(* ===== verification/HecEvent.v ===== *)
(** Splunk HEC payloads ([crates/logless-core/src/hec/event.rs]): the query
    parameters, the two body formats, and the level of an event.

    A slice of a string that does not fall between characters panics, which ends the
    process; such a result is [None].  Parsing and printing JSON, fresh record ids
    and which characters beyond ASCII are alphanumeric are arguments. *)

From S2P Require Import Prelude Text Float Model Proto Utf8 Httpd Json.
Open Scope string_scope.
Open Scope Z_scope.
Open Scope list_scope.

Definition DEFAULT_SEVERITY : Severity := INFO.

Inductive EventError := InvalidFormat | EventRequired | EventBlank | NoData.
#[export] Instance EventError_eq_dec : EqDecision EventError.
Proof. solve_decision. Defined.

Record Metadata := mkMetadata { md_host : option string; md_source : option string; md_sourcetype : option string; md_index : option string }.
Definition no_metadata : Metadata := mkMetadata None None None None.

(** ** The query *)

(** [u8::from_str_radix(_, 16)] of two bytes: a plus sign may stand for the first. *)
Definition hex_pair (a b : byte) : option Z :=
  match hex_digit a, hex_digit b with
  | Some x, Some y => Some (16 * x + y)
  | None, Some y => if Byte.eqb a Byte.x2b then Some y else None
  | _, _ => None
  end.

Fixpoint percent_bytes (bs : bytes) : option bytes :=
  match bs with
  | [] => Some []
  | c :: r =>
      if Byte.eqb c Byte.x25 then
        match r with
        | a :: b :: t =>
            if match t with x :: _ => cont x | [] => false end then None
            else match hex_pair a b with
                 | Some v => cons (to_byte v) <$> percent_bytes t
                 | None => cons c <$> percent_bytes r
                 end
        | _ => cons c <$> percent_bytes r
        end
      else cons (if Byte.eqb c Byte.x2b then Byte.x20 else c) <$> percent_bytes r
  end.

Definition percent_decode (s : string) : option string :=
  (fun bs => string_of_list_byte (lossy bs)) <$> percent_bytes (list_byte_of_string s).

Fixpoint decode_pairs (l : list string) : option (list (string * string)) :=
  match l with
  | [] => Some []
  | kv :: rest =>
      let '(k, v) := match split_once "=" kv with Some p => p | None => (kv, "") end in
      k ← percent_decode k; v ← percent_decode v; r ← decode_pairs rest; Some ((k, v) :: r)
  end.
Definition query_pairs (query : string) : option (list (string * string)) :=
  decode_pairs (List.filter non_empty (split_char "&" query)).

Definition set_meta (m : Metadata) (kv : string * string) : Metadata :=
  let '(k, v) := kv in
  if String.eqb k "host" then mkMetadata (Some v) (md_source m) (md_sourcetype m) (md_index m)
  else if String.eqb k "source" then mkMetadata (md_host m) (Some v) (md_sourcetype m) (md_index m)
  else if String.eqb k "sourcetype" then mkMetadata (md_host m) (md_source m) (Some v) (md_index m)
  else if String.eqb k "index" then mkMetadata (md_host m) (md_source m) (md_sourcetype m) (Some v)
  else m.
Definition from_query (query : string) : option Metadata := foldl set_meta no_metadata <$> query_pairs query.

(** ** A record *)

Definition set_attrs (l : list Attr) (r : LogRecord) : LogRecord :=
  mkRecord (event_id r) (timestamp_unix_nano r) (observed_unix_nano r) (severity r) (severity_text r) (body r) (service r) (trace_id r) (span_id r) l (template_id r).
Definition set_service (s : option string) (r : LogRecord) : LogRecord :=
  mkRecord (event_id r) (timestamp_unix_nano r) (observed_unix_nano r) (severity r) (severity_text r) (body r) s (trace_id r) (span_id r) (attributes r) (template_id r).
Definition set_observed (t : Z) (r : LogRecord) : LogRecord :=
  mkRecord (event_id r) (timestamp_unix_nano r) t (severity r) (severity_text r) (body r) (service r) (trace_id r) (span_id r) (attributes r) (template_id r).
Definition set_level (s : Severity) (t : option string) (r : LogRecord) : LogRecord :=
  mkRecord (event_id r) (timestamp_unix_nano r) (observed_unix_nano r) s t (body r) (service r) (trace_id r) (span_id r) (attributes r) (template_id r).

Fixpoint put_attr (key : string) (v : AttrValue) (l : list Attr) : list Attr :=
  match l with
  | [] => [mkAttr key v]
  | a :: r => if String.eqb (attr_key a) key then mkAttr (attr_key a) v :: r else a :: put_attr key v r
  end.
Definition set_attr (key : string) (v : AttrValue) (r : LogRecord) : LogRecord := set_attrs (put_attr key v (attributes r)) r.
Definition set_str (key : string) (v : option string) (r : LogRecord) : LogRecord :=
  match v with Some v => set_attr key (AStr v) r | None => r end.

Definition apply_metadata (m : Metadata) (r : LogRecord) : LogRecord :=
  let r := set_str "index" (md_index m) (set_str "sourcetype" (md_sourcetype m) (set_str "source" (md_source m) (set_str "host" (md_host m) r))) in
  match md_sourcetype m with Some s => set_service (Some s) r | None => r end.

Definition LEVEL_KEYS : list string := ["severity"; "level"; "log_level"; "loglevel"].
Definition LEVEL_SCAN_TOKENS : nat := 12.
Definition META_KEYS : list string := ["host"; "source"; "sourcetype"; "index"].

(** [1.0e11], [1.0e6], [1.0e9]. *)
Definition MILLIS_THRESHOLD : f64 := f64_of_Z 100000000000.
Definition hec_time_to_nanos (value : Json) : option Z :=
  seconds ← match value with
            | JInt _ | JFloat _ => as_f64 value
            | JStr s => parse_f64 (trim s)
            | _ => None
            end;
  if f64_le seconds f64_zero then None
  else Some (f64_as_u64 (if f64_ge seconds MILLIS_THRESHOLD then f64_mul seconds (f64_of_Z 1000000) else f64_mul seconds (f64_of_Z 1000000000))).

(** The characters of a text, each with its bytes. *)
Fixpoint char_list (bs : bytes) : list bytes :=
  match bs with
  | [] => []
  | a :: t1 =>
      if byte_val a <? 128 then [a] :: char_list t1
      else match t1 with
      | [] => [bs]
      | b :: t2 =>
          if byte_val a <? 224 then [a; b] :: char_list t2
          else match t2 with
          | [] => [bs]
          | c :: t3 =>
              if byte_val a <? 240 then [a; b; c] :: char_list t3
              else match t3 with [] => [bs] | d :: t4 => [a; b; c; d] :: char_list t4 end
          end
      end
  end.

Fixpoint drop_while {A} (p : A -> bool) (l : list A) : list A :=
  match l with [] => [] | x :: r => if p x then drop_while p r else l end.
Fixpoint take_while {A} (p : A -> bool) (l : list A) : list A :=
  match l with [] => [] | x :: r => if p x then x :: take_while p r else [] end.
Fixpoint find_map {A B} (f : A -> option B) (l : list A) : option B :=
  match l with [] => None | x :: r => match f x with Some y => Some y | None => find_map f r end end.

(** A key, then an equals sign. *)
Definition is_key_value (token : string) : bool :=
  match split_once "=" token with Some (k, _) => non_empty k | None => false end.

Section Events.
Context (alnum_beyond : Z -> bool) (json_text : Json -> string) (json_stream : bytes -> list (option Json)) (fresh : nat -> bytes).

Definition is_alphanumeric (c : bytes) : bool :=
  match scalars c with
  | [v] => if v <? 128 then ((48 <=? v) && (v <=? 57)) || ((65 <=? v) && (v <=? 90)) || ((97 <=? v) && (v <=? 122)) else alnum_beyond v
  | _ => false
  end.

(** [trim_matches] of what is not alphanumeric. *)
Definition trim_punctuation (token : string) : string :=
  let drop_ := drop_while (fun c => negb (is_alphanumeric c)) in
  string_of_list_byte (concat (rev (drop_ (rev (drop_ (char_list (list_byte_of_string token))))))).

Definition severity_in_line (line : string) : option Severity :=
  find_map (fun token => from_text (trim_punctuation token))
    (take_while (fun token => negb (is_key_value token)) (firstn LEVEL_SCAN_TOKENS (split_whitespace line))).
Definition severity_of_line (line : string) : Severity := default DEFAULT_SEVERITY (severity_in_line line).

Definition json_to_attr (value : Json) : AttrValue :=
  match value with
  | JStr s => AStr s
  | JBool b => ABool b
  | JInt z => if (i64_min <=? z) && (z <=? i64_max) then AI64 z else AF64 (f64_of_Z z)
  | JFloat f => AF64 f
  | other => AStr (json_text other)
  end.

(** The text of a level in an attribute, or in a field of a structured event. *)
Definition attr_level (r : LogRecord) (key : string) : option string :=
  a ← List.find (fun a => same_name (attr_key a) key) (attributes r);
  match attr_value a with AStr v => if from_text v then Some v else None | _ => None end.
Definition field_level (event : list (string * Json)) (key : string) : option string :=
  match field key event with Some (JStr v) => if from_text v then Some v else None | _ => None end.

Definition infer_severity (object : list (string * Json)) (r : LogRecord) : option Severity :=
  match find_map (attr_level r) LEVEL_KEYS with
  | Some v => from_text v
  | None =>
      match field "event" object with
      | Some (JObj event) => find_map (field_level event) LEVEL_KEYS ≫= from_text
      | Some (JStr _) => severity_in_line (body r)
      | _ => None
      end
  end.

Definition level_text (object : list (string * Json)) (r : LogRecord) : option string :=
  match find_map (attr_level r) LEVEL_KEYS with
  | Some v => Some v
  | None => match field "event" object with Some (JObj event) => find_map (field_level event) LEVEL_KEYS | _ => None end
  end.

(** The event's own host, source, sourcetype and index. *)
Definition event_meta (object : list (string * Json)) (r : LogRecord) (key : string) : LogRecord :=
  match field key object with
  | Some (JStr v) =>
      let r := set_attr key (AStr v) r in
      if String.eqb key "sourcetype" then set_service (Some v) r else r
  | _ => r
  end.

Definition record_from_object (id : bytes) (object : list (string * Json)) (defaults : Metadata) (now : Z) : EventError + LogRecord :=
  match field "event" object with
  | None => inl EventRequired
  | Some event =>
      let text := match event with
                  | JStr s => if String.eqb s "" then None else Some s
                  | JNull => None
                  | other => Some (json_text other)
                  end in
      match text with
      | None => inl EventBlank
      | Some text =>
          let timestamp := default now (field "time" object ≫= hec_time_to_nanos) in
          let r := set_observed now (new_record id timestamp DEFAULT_SEVERITY text) in
          let r := foldl (event_meta object) (apply_metadata defaults r) META_KEYS in
          let r := match field "fields" object with
                   | Some (JObj fields) => foldl (fun r kv => set_attr (fst kv) (json_to_attr (snd kv)) r) r fields
                   | _ => r
                   end in
          let r := set_level (default DEFAULT_SEVERITY (infer_severity object r)) (severity_text r) r in
          inr (set_level (severity r) (level_text object r) r)
      end
  end.

Fixpoint parse_objects (n : nat) (values : list (option Json)) (defaults : Metadata) (now : Z) : EventError + list LogRecord :=
  match values with
  | [] => inr []
  | Some (JObj object) :: rest =>
      match record_from_object (fresh n) object defaults now with
      | inl e => inl e
      | inr r => match parse_objects (S n) rest defaults now with inl e => inl e | inr rs => inr (r :: rs) end
      end
  | _ => inl InvalidFormat
  end.

(** [u8::is_ascii_whitespace]. *)
Definition ascii_space (b : byte) : bool := existsb (Z.eqb (byte_val b)) [32; 9; 10; 12; 13].

Definition parse_event_body (bs : bytes) (defaults : Metadata) (now : Z) : EventError + list LogRecord :=
  if forallb ascii_space bs then inl NoData
  else match parse_objects 0 (json_stream bs) defaults now with
       | inl e => inl e
       | inr [] => inl NoData
       | inr records => inr records
       end.

Definition raw_record (id : bytes) (defaults : Metadata) (now : Z) (line : string) : LogRecord :=
  apply_metadata defaults (new_record id now (severity_of_line line) line).

Definition parse_raw_body (bs : bytes) (defaults : Metadata) (now : Z) : EventError + list LogRecord :=
  let lines := List.filter (fun line => negb (String.eqb (trim line) "")) (str_lines (string_of_list_byte (lossy bs))) in
  match imap (fun n line => raw_record (fresh n) defaults now line) lines with
  | [] => inl NoData
  | records => inr records
  end.
End Events.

**WHAT THE TASK ASKS:**
From the first line of the listing above through the line that contains "Proof. solve_decision. Defined.", set down each line without alteration, and nothing else.

**TASK SOLUTION:**
(* ===== verification/HecEvent.v ===== *)
(** Splunk HEC payloads ([crates/logless-core/src/hec/event.rs]): the query
    parameters, the two body formats, and the level of an event.

    A slice of a string that does not fall between characters panics, which ends the
    process; such a result is [None].  Parsing and printing JSON, fresh record ids
    and which characters beyond ASCII are alphanumeric are arguments. *)

From S2P Require Import Prelude Text Float Model Proto Utf8 Httpd Json.
Open Scope string_scope.
Open Scope Z_scope.
Open Scope list_scope.

Definition DEFAULT_SEVERITY : Severity := INFO.

Inductive EventError := InvalidFormat | EventRequired | EventBlank | NoData.
#[export] Instance EventError_eq_dec : EqDecision EventError.
Proof. solve_decision. Defined.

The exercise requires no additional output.